Vitamina D, nuove linee guida per l’uso “empirico”

09 Settembre 2024

Uso empirico di vitamina D. Ovvero: quando e come integrare per raggiungere dosi superiori a quelle raccomandate o in assenza di test per la 25-idrossivitamina D (25[OH]D)? A questa domanda ha dato risposta l’Endocrine society con le nuove linee-guida pubblicate di recente sul Journal of clinical endocrinology & metabolism.

Come sottolineato dagli Autori, sono ormai numerosi gli studi che dimostrano un’associazione tra concentrazioni sieriche di (25[OH]D) e una varietà di disturbi comuni, tra cui malattie muscoloscheletriche, metaboliche, cardiovascolari, tumorali, autoimmuni e infettive. Sebbene non sia stato chiaramente stabilito un nesso causale, tali correlazioni stanno portando a un ampio ricorso alla supplementazione con vitamina D e a un aumento dei test di laboratorio per il suo dosaggio sierico nella popolazione generale. I benefici di questo comportamento non sono, però, così chiari. Da qui, la necessità di porre alcuni punti fermi, sulla base delle evidenze emerse in letteratura.

Il panel sconsiglia l'integrazione empirica di vitamina D oltre i valori raccomandati per ridurre il rischio di malattia negli adulti sani di età inferiore ai 75 anni, in assenza di indicazioni stabilite. Non è stata, inoltre, trovata alcuna prova a supporto dello screening di routine per 25(OH)D nella popolazione generale, né tra persone con obesità o carnagione scura.

Un’integrazione oltre al fabbisogno raccomandato, potrebbe invece avere senso in alcune specifiche categorie di popolazione, per le quali la letteratura dimostra in modo più chiaro una certa utilità:

  • soggetti di età compresa tra 1 e 18 anni, per prevenire il rachitismo nutrizionale e ridurre il rischio di infezioni del tratto respiratorio;
  • Anziani over 75, per ridurre il rischio di mortalità;
  • donne in gravidanza, per ridurre il rischio di preeclampsia, mortalità intrauterina, parto pretermine, nascita di neonati piccoli per l'età gestazionale e mortalità neonatale);
  • negli adulti con prediabete ad alto rischio (per ridurre la progressione verso il diabete).

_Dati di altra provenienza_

(* ===== verification/Vdisk.v ===== *)
(** src/src/linux/vdisk.c: virtual disk images, which qemu-img converts onto the
    target. Its report is JSON, read with the parser of [Mjson]. *)
From S2P Require Import Prelude Cstr Double Sys Exec Device Writer Vhd Mjson.

Record RufuxVdisk := Vdisk_ { format : string; label : string; virtual_size : Z }.
Definition PATH_MAX : nat := 4096.

(** * What the first bytes say *)
Definition vdisk_magic (h : list byte) : option (string * string) :=
  if zlen h <? 8 then None
  else if bytes_eqb (ztake 4 h) [Byte.x51; Byte.x46; Byte.x49; Byte.xfb] then Some ("qcow2", "QCOW2")
  else if has_prefix "KDMV" h then Some ("vmdk", "VMDK")
  else if has_prefix "# Disk DescriptorFile" h then Some ("vmdk", "VMDK")
  else if has_prefix "vhdxfile" h then Some ("vhdx", "VHDX")
  else if (0x44 <=? zlen h) && bytes_eqb (slice 0x40 4 h) [Byte.x7f; Byte.x10; Byte.xda; Byte.xbe]
       then Some ("vdi", "VDI")
  else None.

(** [fread (h, 1, n, f)] of a file opened and closed around it *)
Definition read_head (path : string) (n : Z) : io (option (list byte)) :=
  f <- call (Fopen path "rb") ;;
  match f with
  | inl _ => Ret None
  | inr f => h <- call (Fread f n) ;; call (Fclose f) ;;; Ret (Some h)
  end.
Definition sniff (path : string) : io (option (string * string)) :=
  h <- read_head path 512 ;;
  Ret (match h with Some h => vdisk_magic h | None => None end).

(** * Which files the image refers to *)
Definition is_backing_key (k : string) : bool :=
  String.eqb k "backing-filename" || String.eqb k "full-backing-filename" ||
  String.eqb k "data-file" || String.eqb k "parent-filename".

(** One member of an object: the offending name, if it is one. *)
Definition ref_member (self dir k : string) (v : MJ) : io (option string) :=
  if is_backing_key k then
    match mj_str (Some v) with
    | Some s => Ret (if String.eqb s "" then None else Some (stake (PATH_MAX - 1) s))
    | None => Ret None
    end
  else if String.eqb k "filename" then
    match mj_str (Some v) with
    | Some s =>
        if String.eqb s self then Ret None
        else
          let same_dir := match strrchr "/" s with
                          | Some slash => String.eqb (before s slash) dir
                          | None => false
                          end in
          if negb same_dir then Ret (Some (stake (PATH_MAX - 1) s))
          else
            st <- call (Lstat s) ;;
            Ret (if is_kind KReg st then None else Some (stake (PATH_MAX - 1) s))
    | None => Ret None
    end
  else Ret None.

(** [None]: every file named is the image itself or beside it. *)
Fixpoint refs_ok (j : MJ) (self dir : string) : io (option string) :=
  match j with
  | MJ_OBJ l =>
      (fix go (l : list (string * MJ)) : io (option string) :=
         match l with
         | [] => Ret None
         | (k, v) :: t =>
             m <- ref_member self dir k v ;;
             match m with
             | Some bad => Ret (Some bad)
             | None =>
                 r <- refs_ok v self dir ;;
                 match r with Some bad => Ret (Some bad) | None => go t end
             end
         end) l
  | MJ_ARR l =>
      (fix go (l : list MJ) : io (option string) :=
         match l with
         | [] => Ret None
         | v :: t =>
             r <- refs_ok v self dir ;;
             match r with Some bad => Ret (Some bad) | None => go t end
         end) l
  | _ => Ret None
  end.

(** * Detection *)
Section Vdisk.
Variable point : ascii.
Variable fuel : nat.

(** the number after the colon that follows [key] in [out], or -1 *)
Definition check_count (key out : string) : Z :=
  match strstr key out with
  | Some p => match strchr ":" p with Some (String _ n) => strtoll10 n | _ => -1 end
  | None => -1
  end.

(** qemu-img check: whether the image is damaged *)
Definition damaged (fmt real : string) : io bool :=
  c <- rufux_capture fuel ["qemu-img"; "check"; "--output=json"; "-f"; fmt; real] 8192 ;;
  let '(okc, cout) := c in
  Ret (negb okc && negb (contains "does not support checks" cout) &&
       (negb (check_count (qq "'corruptions'") cout =? 0) || negb (check_count (qq "'check-errors'") cout =? 0))).

(** What the file's first bytes and its footer make of it. *)
Definition vdisk_kind (src : string) : io (cres (option (string * string))) :=
  h <- read_head src 8 ;;
  cut <- (if match h with Some h => bytes_eqb h (bytes_of_string "conectix") | None => false end then
            vi <- rufux_vhd_probe src ;;
            Ret (match vi with Some vi => negb (is_vhd vi) | None => false end)
          else Ret false) ;;
  if cut then fail ("'" +:+ src +:+ "' looks like a dynamic VHD but its footer is missing: the file is truncated or damaged")
  else
    s <- sniff src ;;
    match s with
    | Some fl => ok (Some fl)
    | None =>
        vi <- rufux_vhd_probe src ;;
        match vi with
        | Some vi =>
            if is_vhd vi && negb (is_fixed vi) && negb (String.eqb (kind vi) "corrupt")
            then ok (Some ("vpc", stake 12 (kind vi) +:+ " VHD"))
            else ok None
        | None => ok None
        end
    end.

(** The part after the kind is known: ask qemu-img and judge its answer. *)
Definition vdisk_inspect (src fmt lbl : string) : io (cres RufuxVdisk) :=
  if String.eqb lbl "differencing VHD" then
    fail ("'" +:+ src +:+ "' is a differencing VHD (it depends on a parent disk); merge it into a standalone image first")
  else
    have <- rufux_have "qemu-img" ;;
    if negb have then
      fail ("'" +:+ src +:+ "' is a " +:+ lbl +:+ " image and needs qemu-img to be converted, which is not installed "
            +:+ "(install qemu-utils / qemu-img)")
    else
      real <- call (Realpath src) ;;
      match real with
      | inl e => fail ("cannot resolve '" +:+ src +:+ "': " +:+ strerror e)
      | inr real =>
          let dir := match strrchr "/" real with Some s => before real s | None => real end in
          c <- rufux_capture fuel ["qemu-img"; "info"; "--output=json"; "-f"; fmt; real] (2 ^ 20) ;;
          let '(rc, out) := c in
          match (if rc then mj_parse point (Some out) else inr "") with
          | inr jerr =>
              let first := (span (fun c => negb (Ascii.eqb c (chr 10))) out).1 in
              fail ("cannot read the " +:+ lbl +:+ " image '" +:+ src +:+ "': " +:+
                    (if negb (String.eqb first "") then first
                     else if negb (String.eqb jerr "") then snprintf 160 jerr else "qemu-img failed"))
          | inl j =>
              bad <- refs_ok j real dir ;;
              match bad with
              | Some bad =>
                  fail ("the " +:+ lbl +:+ " image '" +:+ src +:+ "' refers to another file ('" +:+ bad +:+
                        "'); refusing to copy it onto a drive. " +:+ "Convert it to a standalone image first")
              | None =>
                  let vs := mj_get_num (Some j) "virtual-size" double_zero in
                  if dle0 vs || negb (String.eqb (mj_get_str (Some j) "format" "") fmt)
                  then fail ("'" +:+ src +:+ "' does not look like a valid " +:+ lbl +:+ " image")
                  else
                    d <- damaged fmt real ;;
                    if d then
                      fail ("the " +:+ lbl +:+ " image '" +:+ src +:+ "' failed its consistency check (truncated or corrupted); "
                            +:+ "not writing it to a drive")
                    else ok (Vdisk_ fmt lbl (dtrunc vs))
              end
          end
      end.

(** [Ok None] is the return value 0, [Ok (Some vd)] is 1. *)
Definition rufux_vdisk_detect (src : string) : io (cres (option RufuxVdisk)) :=
  st <- call (Stat src) ;;
  if negb (is_kind KReg st) then ok None
  else
    k <-? vdisk_kind src ;;
    match k with
    | None => ok None
    | Some (fmt, lbl) => vd <-? vdisk_inspect src fmt lbl ;; ok (Some vd)
    end.

(** * Writing *)
Definition target_size (dst : string) : io Z :=
  st <- call (Stat dst) ;;
  match st with
  | None => Ret 0
  | Some s =>
      if is_kind KReg st then Ret (st_size s)
      else
        fd <- call (Open dst O_RDONLY) ;;
        match fd with
        | inl _ => Ret 0
        | inr fd => b <- call (GetSize64 fd) ;; call (Close fd) ;;; Ret (default 0 b)
        end
  end.

(** A finished line of qemu-img's output: the percentage it announces, if any.
    (sscanf's %lf is read as strtod reads it.) *)
Definition progress_of (line : string) : option double :=
  match strchr "(" line with
  | Some (String _ t) => match strtod point t with Some (d, _) => Some d | None => None end
  | _ => None
  end.
Definition add_tail (tl line : string) : string :=
  snprintf 512 (tl +:+ (if String.eqb tl "" then "" else " ") +:+ stake 200 line).

(** The child's output character by character; state: the line so far and the
    text kept for the error message. The exit status, -1 when it has none. *)
Definition run_progress (av : list string) : io (Z * string) :=
  p <- call (PipeSpawn av) ;;
  match p with
  | None => Ret (-1, "")
  | Some h =>
      tl <- loop fuel (fun '(line, tl) =>
        c <- call (PipeRead h 1) ;;
        match c with
        | [] => Ret (inr tl)
        | b :: _ =>
            if (u8 b =? 13) || (u8 b =? 10) then
              let l := cstr_of_bytes line in
              match progress_of l with
              | Some pct =>
                  call (Progress (dtrunc (dmul pct (Z2double 100))) 10000) ;;; Ret (inl ([], tl))
              | None => Ret (inl ([], if String.eqb l "" then tl else add_tail tl l))
              end
            else Ret (inl (if zlen line <? 511 then line ++ [b] else line, tl))
        end) ([], "") ;;
      st <- call (Waitpid h) ;;
      Ret (match st with Exited c => c | _ => -1 end, tl)
  end.

(** vdisk.c's json_escape: stops when the next character might not fit *)
Fixpoint json_escape_to (s : string) (n cap : Z) : string :=
  match s with
  | "" => ""
  | String c t =>
      if n + 3 <? cap then
        if Ascii.eqb c dquote || Ascii.eqb c "\" then String "\" (String c (json_escape_to t (n + 2) cap))
        else String c (json_escape_to t (n + 1) cap)
      else ""
  end.

(** the image specification given to qemu-img compare *)
Definition compare_spec (vs : Z) (drv esc : string) : string :=
  qq "json:{'driver':'raw','offset':0,'size':" +:+ dec vs +:+ qq ",'file':{'driver':'" +:+ drv
  +:+ qq "','filename':'" +:+ esc +:+ qq "'}}".

Definition gib (n : Z) : string := fmt_f point 1 (ddiv (Z2double n) (Z2double (2 ^ 30))).

(** verification: compare the first virtual-size bytes of the target *)
Definition vdisk_verify (vd : RufuxVdisk) (real dst : string) : io (cres unit) :=
  let esc := json_escape_to dst 0 (2 * Z.of_nat PATH_MAX) in
  ds <- call (Stat dst) ;;
  let drv := if is_kind KBlk ds then "host_device" else "file" in
  let spec := snprintf (2 * PATH_MAX + 160) (compare_spec (virtual_size vd) drv esc) in
  c <- rufux_capture fuel ["qemu-img"; "compare"; "-f"; format vd; "-F"; "raw"; real; spec] 512 ;;
  if negb c.1 then
    fail ("verification failed: what was written to '" +:+ dst +:+ "' differs from the " +:+ label vd +:+ " image")
  else call (VProgress 1 1) ;;; ok tt.

Definition rufux_vdisk_write (src : string) (vd : RufuxVdisk) (dst : string) (opts : RufuxWriteOpts) : io (cres unit) :=
  rufux_check_target dst (allow_fixed opts) (allow_file opts) ?;;
  tsz <- target_size dst ;;
  if negb (tsz =? 0) && (tsz <? virtual_size vd) then
    fail ("the " +:+ label vd +:+ " image is " +:+ gib (virtual_size vd) +:+ " GiB once expanded, but '" +:+ dst
          +:+ "' holds only " +:+ gib tsz +:+ " GiB")
  else
    real <- call (Realpath src) ;;
    match real with
    | inl _ => fail ("cannot resolve '" +:+ src +:+ "'")
    | inr real =>
        a <- call (Stat real) ;;
        same <- match a with
                | Some _ => b <- call (Stat dst) ;; Ret (same_file a b)
                | None => Ret false
                end ;;
        if same then fail ("source and target are the same file ('" +:+ src +:+ "')")
        else if dry_run opts then
          call (Stderr ("+ qemu-img convert -p -f " +:+ format vd +:+ " -O raw -n " +:+ real +:+ " " +:+ dst +:+ LF)) ;;;
          call (Progress 1 1) ;;; ok tt
        else if negb (yes opts) then fail "refusing real write without --yes (use --dry-run to simulate)"
        else
          d <- call (Stat dst) ;;
          tr <- (if is_kind KReg d then call (Truncate dst (virtual_size vd)) else Ret None) ;;
          match tr with
          | Some e => fail ("cannot size '" +:+ dst +:+ "': " +:+ strerror e)
          | None =>
              rt <- run_progress ["qemu-img"; "convert"; "-p"; "-f"; format vd; "-O"; "raw"; "-n"; real; dst] ;;
              let '(rc, tl) := rt in
              if negb (rc =? 0) then
                fail ("qemu-img could not write the " +:+ label vd +:+ " image: " +:+
                      stake 300 (if String.eqb tl "" then "unknown error" else tl))
              else
                call Sync ;;;
                if verify opts then vdisk_verify vd real dst else ok tt
          end
    end.
End Vdisk.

Così commenta Marie B. Demay, docente di Medicina alla Harvard Medical School, e presidente del Panel che ha elaborato il documento: “Mancano prove da studi clinici randomizzati per rispondere a molte domande importanti in quest’ambito. C'è, infatti, una scarsità di dati sulla definizione dei livelli ottimali e sull’assunzione ottimale di vitamina D per prevenire malattie specifiche. Ciò di cui abbiamo realmente bisogno sono studi clinici su larga scala e biomarcatori in modo da poter prevedere l'esito della malattia prima che si verifichi".